Mourning cloak butterflies are dark brownish to almost black on their upper sides, with a yellowish border on each wing. Wingspan is from 2.25 to 4 inches. Close examination shows a row of blue spots inside each border. The wings are unusual because they are irregular in shape and feature projections; certainly what first attracted my attention. Then I noted other field marks as this particular butterfly persisted in getting to the bird feeder despite a swarm of flies that appeared to try to deter it. When it did land – on frequent forays – it fed head down.

This particular butterfly, as I believe it to be, has returned for at least seven straight days. The literature on this insect suggests it is actually territorial. Interesting. As the seasons progress and the weather cools, it produces antifreeze chemicals in its body, permitting it to hibernate.

Some butterfly species migrate to escape winter – monarch and painted lady butterflies. Other species use strategies including survival as an egg or larvae or chrysalis and, as with mourning cloaks, as adults. Fascinating.

Apropos of nothing above, I’d like to propose that (1) people use name tags more often and specifically (2) wear bigger name tags with really large letter fonts. Huge, even. After all, if the idea is identification, well ...

Field Notes: One would think no one would have complained about the nice weather of the recent past days, full-on Indian summer days as I write this. However, having some knowledge of my fellow Jackson Holites, why – don’t count on it. (Don’t count on continued nice weather, either).
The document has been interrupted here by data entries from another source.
(* ===== verification/Fcrypt.v ===== *)
(** * The sessions of a handle

    The part of [ioctl.c] that keeps the list of sessions of an open
    /dev/crypto file: creating, finding and finishing sessions. *)
From stdpp Require Import base gmap gmultiset list strings numbers.
From S2P Require Import Prelude Kernel KernelFacts Structs CryptoApi Sg Cryptlib Zc.
Open Scope Z_scope.

Definition DEF_COP_RINGSIZE : Z := 16.
Definition MAX_COP_RINGSIZE : Z := 64.

(** [struct kernel_crypt_op] (the task and its address space are those of the
    handle). *)
Record kernel_crypt_op := KernelCryptOp {
  kc_cop : crypt_op; kc_ivlen : Z; kc_iv : bytes;
  kc_digestsize : Z; kc_hash_output : bytes }.

(** [struct todo_list_item], at its address. *)
Record todo_list_item := TodoItem { it_addr : Z; it_kcop : kernel_crypt_op; it_result : Z }.

(** The cipher of [sop->cipher]: its name, [stream] and [aead]. *)
Definition cipher_of (cipher : Z) : option (option string * Z * Z) :=
  if cipher =? 0 then Some (None, 0, 0)
  else if cipher =? CRYPTO_DES_CBC then Some (Some "cbc(des)", 0, 0)
  else if cipher =? CRYPTO_3DES_CBC then Some (Some "cbc(des3_ede)", 0, 0)
  else if cipher =? CRYPTO_BLF_CBC then Some (Some "cbc(blowfish)", 0, 0)
  else if cipher =? CRYPTO_AES_CBC then Some (Some "cbc(aes)", 0, 0)
  else if cipher =? CRYPTO_AES_ECB then Some (Some "ecb(aes)", 0, 0)
  else if cipher =? CRYPTO_CAMELLIA_CBC then Some (Some "cbc(camellia)", 0, 0)
  else if cipher =? CRYPTO_AES_CTR then Some (Some "ctr(aes)", 1, 0)
  else if cipher =? CRYPTO_AES_GCM then Some (Some "gcm(aes)", 1, 1)
  else if cipher =? CRYPTO_NULL then Some (Some "ecb(cipher_null)", 1, 0)
  else None.

(** The hash of [sop->mac]: its name and [hmac_mode]. *)
Definition mac_of (mac : Z) : option (option string * Z) :=
  if mac =? 0 then Some (None, 1)
  else if mac =? CRYPTO_MD5_HMAC then Some (Some "hmac(md5)", 1)
  else if mac =? CRYPTO_RIPEMD160_HMAC then Some (Some "hmac(rmd160)", 1)
  else if mac =? CRYPTO_SHA1_HMAC then Some (Some "hmac(sha1)", 1)
  else if mac =? CRYPTO_SHA2_256_HMAC then Some (Some "hmac(sha256)", 1)
  else if mac =? CRYPTO_SHA2_384_HMAC then Some (Some "hmac(sha384)", 1)
  else if mac =? CRYPTO_SHA2_512_HMAC then Some (Some "hmac(sha512)", 1)
  else if mac =? CRYPTO_MD5 then Some (Some "md5", 0)
  else if mac =? CRYPTO_RIPEMD160 then Some (Some "rmd160", 0)
  else if mac =? CRYPTO_SHA1 then Some (Some "sha1", 0)
  else if mac =? CRYPTO_SHA2_256 then Some (Some "sha256", 0)
  else if mac =? CRYPTO_SHA2_384 then Some (Some "sha384", 0)
  else if mac =? CRYPTO_SHA2_512 then Some (Some "sha512", 0)
  else None.

Definition set_so_ses (v : Z) (s : session_op) : session_op :=
  SessionOp (so_cipher s) (so_mac s) (so_keylen s) (so_pad0 s) (so_key s)
    (so_mackeylen s) (so_pad1 s) (so_mackey s) v (so_pad2 s).

Section Fcrypt.
Context `{CryptoAPI}.

(** [struct crypt_priv], at its address; [cp_fcrypt] is the session list,
    [cp_queued] tells whether the work [cryptask] is queued, and [cp_fcount]
    counts the references to the open file. *)
Record crypt_priv := CryptPriv {
  cp_addr : Z;
  cp_fcrypt : list csession;
  cp_free : list todo_list_item; cp_todo : list todo_list_item; cp_done : list todo_list_item;
  cp_itemcount : Z; cp_queued : bool; cp_fcount : Z }.

Definition set_fcrypt (l : list csession) (p : crypt_priv) : crypt_priv :=
  CryptPriv (cp_addr p) l (cp_free p) (cp_todo p) (cp_done p) (cp_itemcount p)
    (cp_queued p) (cp_fcount p).
Definition set_free (l : list todo_list_item) (p : crypt_priv) : crypt_priv :=
  CryptPriv (cp_addr p) (cp_fcrypt p) l (cp_todo p) (cp_done p) (cp_itemcount p)
    (cp_queued p) (cp_fcount p).
Definition set_todo (l : list todo_list_item) (p : crypt_priv) : crypt_priv :=
  CryptPriv (cp_addr p) (cp_fcrypt p) (cp_free p) l (cp_done p) (cp_itemcount p)
    (cp_queued p) (cp_fcount p).
Definition set_done (l : list todo_list_item) (p : crypt_priv) : crypt_priv :=
  CryptPriv (cp_addr p) (cp_fcrypt p) (cp_free p) (cp_todo p) l (cp_itemcount p)
    (cp_queued p) (cp_fcount p).
Definition set_itemcount (n : Z) (p : crypt_priv) : crypt_priv :=
  CryptPriv (cp_addr p) (cp_fcrypt p) (cp_free p) (cp_todo p) (cp_done p) n
    (cp_queued p) (cp_fcount p).
Definition set_queued (b : bool) (p : crypt_priv) : crypt_priv :=
  CryptPriv (cp_addr p) (cp_fcrypt p) (cp_free p) (cp_todo p) (cp_done p) (cp_itemcount p)
    b (cp_fcount p).
Definition set_fcount (n : Z) (p : crypt_priv) : crypt_priv :=
  CryptPriv (cp_addr p) (cp_fcrypt p) (cp_free p) (cp_todo p) (cp_done p) (cp_itemcount p)
    (cp_queued p) n.

(** ** Creating a session *)

(** Where the setup of a session goes: on, or to one of its two labels. *)
Inductive setup := SetupOk | ErrorCipher (ret : Z) | ErrorHash (ret : Z).

Definition session_set_cipher (alg_name : option string) (sop : session_op) (stream aead : Z)
    : K csession setup :=
  match alg_name with
  | None => mret SetupOk
  | Some name =>
      if CRYPTO_CIPHER_MAX_KEY_LEN <? so_keylen sop then mret (ErrorCipher (- EINVAL))
      else
        '(keyp, nleft) ← copy_from_user (so_key sop) (so_keylen sop);
        if negb (nleft =? 0) then mret (ErrorCipher (- EFAULT))
        else
          ret ← on_cdata (cryptodev_cipher_init name keyp stream aead);
          if ret <? 0 then mret (ErrorCipher (- EINVAL)) else mret SetupOk
  end.

Definition session_set_hash (hash_name : option string) (sop : session_op) (hmac_mode aead : Z)
    : K csession setup :=
  match hash_name with
  | Some name =>
      if aead =? 0 then
        if CRYPTO_HMAC_MAX_KEY_LEN <? so_mackeylen sop then mret (ErrorHash (- EINVAL))
        else
          e ← gete;
          '(keyp, nleft) ←
            (if negb (so_mackey sop =? 0) then copy_from_user (so_mackey sop) (so_mackeylen sop)
             else mret (replicate (Z.to_nat (so_mackeylen sop)) (e_junk e), 0));
          if negb (nleft =? 0) then mret (ErrorHash (- EFAULT))
          else
            ret ← on_hdata (cryptodev_hash_init name hmac_mode keyp);
            if negb (ret =? 0) then mret (ErrorHash (- EINVAL)) else mret SetupOk
      else mret SetupOk
  | None => mret SetupOk
  end.

Definition session_set_arrays : K csession setup :=
  modx (fun s => set_cs_alignmask
                   (u32 (Z.max (cd_alignmask (cs_cdata s)) (hd_alignmask (cs_hdata s)))) s);;
  modx (set_cs_array_size DEFAULT_PREALLOC_PAGES);;
  let n := Z.to_nat DEFAULT_PREALLOC_PAGES in
  p ← kalloc OPageArray;
  modx (set_cs_pages p (replicate n 0));;
  q ← kalloc OSgArray;
  modx (set_cs_sg q (replicate n sg_zero));;
  if (q =? 0) || (p =? 0) then mret (ErrorHash (- ENOMEM)) else mret SetupOk.

(** The labels [error_hash:] and [error_cipher:]. *)
Definition session_cleanup (f : setup) : K csession unit :=
  match f with
  | SetupOk => mret tt
  | ErrorHash _ =>
      on_cdata cryptodev_cipher_deinit;;
      s ← getx;
      kfree (cs_sg_at s);;
      kfree (cs_pages_at s);;
      kfree (cs_addr s)
  | ErrorCipher _ => s ← getx; kfree (cs_addr s)
  end.

Definition session_setup (sop : session_op) (alg_name hash_name : option string)
    (stream aead hmac_mode : Z) : K csession Z :=
  f ← session_set_cipher alg_name sop stream aead;
  f ← (match f with
       | SetupOk =>
           f ← session_set_hash hash_name sop hmac_mode aead;
           match f with SetupOk => session_set_arrays | _ => mret f end
       | _ => mret f
       end);
  session_cleanup f;;
  mret (match f with SetupOk => 0 | ErrorCipher r | ErrorHash r => r end).

(** The identifier of a new session: random words until one is not taken. *)
Fixpoint fresh_sid (sids : list Z) (rng : list Z) : option (Z * list Z) :=
  match rng with
  | [] => None
  | r :: rng' => if bool_decide (u32 r ∈ sids) then fresh_sid sids rng' else Some (u32 r, rng')
  end.

(** [crypto_create_session]: the result, and [*sop] afterwards. *)
Definition crypto_create_session (sop : session_op) : K crypt_priv (Z * session_op) :=
  if (so_cipher sop =? 0) && (so_mac sop =? 0) then mret (- EINVAL, sop)
  else
    match cipher_of (so_cipher sop), mac_of (so_mac sop) with
    | Some (alg_name, stream, aead), Some (hash_name, hmac_mode) =>
        a ← kalloc OSession;
        if a =? 0 then mret (- ENOMEM, sop)
        else
          '(ret, ses_new) ← on_local (csession_zero a)
            (session_setup sop alg_name hash_name stream aead hmac_mode);
          if negb (ret =? 0) then mret (ret, sop)
          else
            e ← gete;
            p ← getx;
            match fresh_sid (cs_sid <$> cp_fcrypt p) (e_rng e) with
            | None => crashed Diverges
            | Some (sid, rng) =>
                mode (set_rng rng);;
                modx (set_fcrypt (set_cs_sid sid ses_new :: cp_fcrypt p));;
                mret (0, set_so_ses sid sop)
            end
    | _, _ => mret (- EINVAL, sop)
    end.

(** ** Finding and finishing sessions *)

(** [crypto_destroy_session] of a session that left the list. *)
Definition crypto_destroy_session (ses : csession) : K crypt_priv unit :=
  if cs_locked ses then crashed Deadlock
  else
    '(_, ses) ← on_local ses (on_cdata cryptodev_cipher_deinit;; on_hdata cryptodev_hash_deinit);
    kfree (cs_pages_at ses);;
    kfree (cs_sg_at ses);;
    kfree (cs_addr ses).

(** The first session that satisfies a test, with the rest of the list. *)
Fixpoint take_session (test : csession -> bool) (l : list csession)
    : option (csession * list csession) :=
  match l with
  | [] => None
  | s :: l' =>
      if test s then Some (s, l')
      else match take_session test l' with
           | Some (s', rest) => Some (s', s :: rest)
           | None => None
           end
  end.

(** What [list_for_each_entry_safe] leaves in its cursor when it has run
    through the whole list: the list head, taken for an entry. *)
Definition past_last_entry (p : crypt_priv) : Z := cp_addr p.

(** [crypto_finish_session] *)
Definition crypto_finish_session (sid : Z) : K crypt_priv Z :=
  p ← getx;
  ses_ptr ←
    match take_session (fun s => cs_sid s =? sid) (cp_fcrypt p) with
    | Some (ses, rest) =>
        modx (set_fcrypt rest);;
        crypto_destroy_session ses;;
        mret (cs_addr ses)
    | None => mret (past_last_entry p)
    end;
  if ses_ptr =? 0 then mret (- ENOENT) else mret 0.

(** [crypto_finish_all_sessions] *)
Fixpoint finish_sessions (l : list csession) : K crypt_priv unit :=
  match l with
  | [] => mret tt
  | ses :: rest =>
      modx (set_fcrypt rest);;
      crypto_destroy_session ses;;
      finish_sessions rest
  end.
Definition crypto_finish_all_sessions : K crypt_priv Z :=
  p ← getx;
  finish_sessions (cp_fcrypt p);;
  mret 0.

(** Updates the session object at an address. *)
Definition upd_session (a : Z) (f : csession -> csession) (l : list csession) : list csession :=
  (fun s => if cs_addr s =? a then f s else s) <$> l.

(** [crypto_get_session_by_sid]: the address of the session, which is
    locked, or NULL. *)
Definition crypto_get_session_by_sid (sid : Z) : K crypt_priv Z :=
  p ← getx;
  match list_find (fun s => cs_sid s = sid) (cp_fcrypt p) with
  | None => mret 0
  | Some (_, s) =>
      if cs_locked s then crashed Deadlock
      else
        modx (set_fcrypt (upd_session (cs_addr s) (set_cs_locked true) (cp_fcrypt p)));;
        mret (cs_addr s)
  end.

(** [crypto_put_session] *)
Definition crypto_put_session (a : Z) : K crypt_priv unit :=
  modx (fun p => set_fcrypt (upd_session a (set_cs_locked false) (cp_fcrypt p)) p).

(** Code that works on the session object at [a]. *)
Definition on_session {A} (a : Z) (m : K csession A) : K crypt_priv A :=
  p ← getx;
  match list_find (fun s => cs_addr s = a) (cp_fcrypt p) with
  | None => crashed UseAfterFree
  | Some (i, s) =>
      '(r, s') ← on_local s m;
      modx (fun p => set_fcrypt (<[i := s']> (cp_fcrypt p)) p);;
      mret r
  end.
End Fcrypt.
Sure pretty, though, cool nights, warm afternoons, breezy. Leaves coming down, brightly colored or simply tired out. Some trees haven’t made up their minds about this year’s pigmentation. Well! Now I’m anthropomorphizing trees. Why not talk to ’em.

A paucity of observations from y’all. Guess you’re all busy with Nature Mapping and getting your firewood in. Some reports of moose down in the valley and commencing their breeding activity. (BR: Interesting phrasing, that.) Elk hunting has begun, so look for some big bulls on the refuge shortly. Folks familiar with the habits of chipmunks are surprised these small mammals are still out and active.

Bird life dwindles. Many birds have migrated or are slipping away. Yellow-rumped warblers are still in some number (Susan Patla). On Sunday,  a lone ruby-crowned kinglet stopped off to forage in an aspen tree in my view. It seemed to be finding plenty to eat. The busiest place out my window is the hummingbird feeder; not for birds, for yellow jackets and flies. And one mourning cloak butterfly.

Friends have assured me that the day this publishes will be cold and stormy. I don’t make weather forecasts. But it is about that time. As the top tier of journalists and TV anchors are wont to say, we’ll just have to see.

© Bert Raynes 2009


Bert Raynes writes weekly on whatever suits his fancy with a dash of news on nature and its many ways.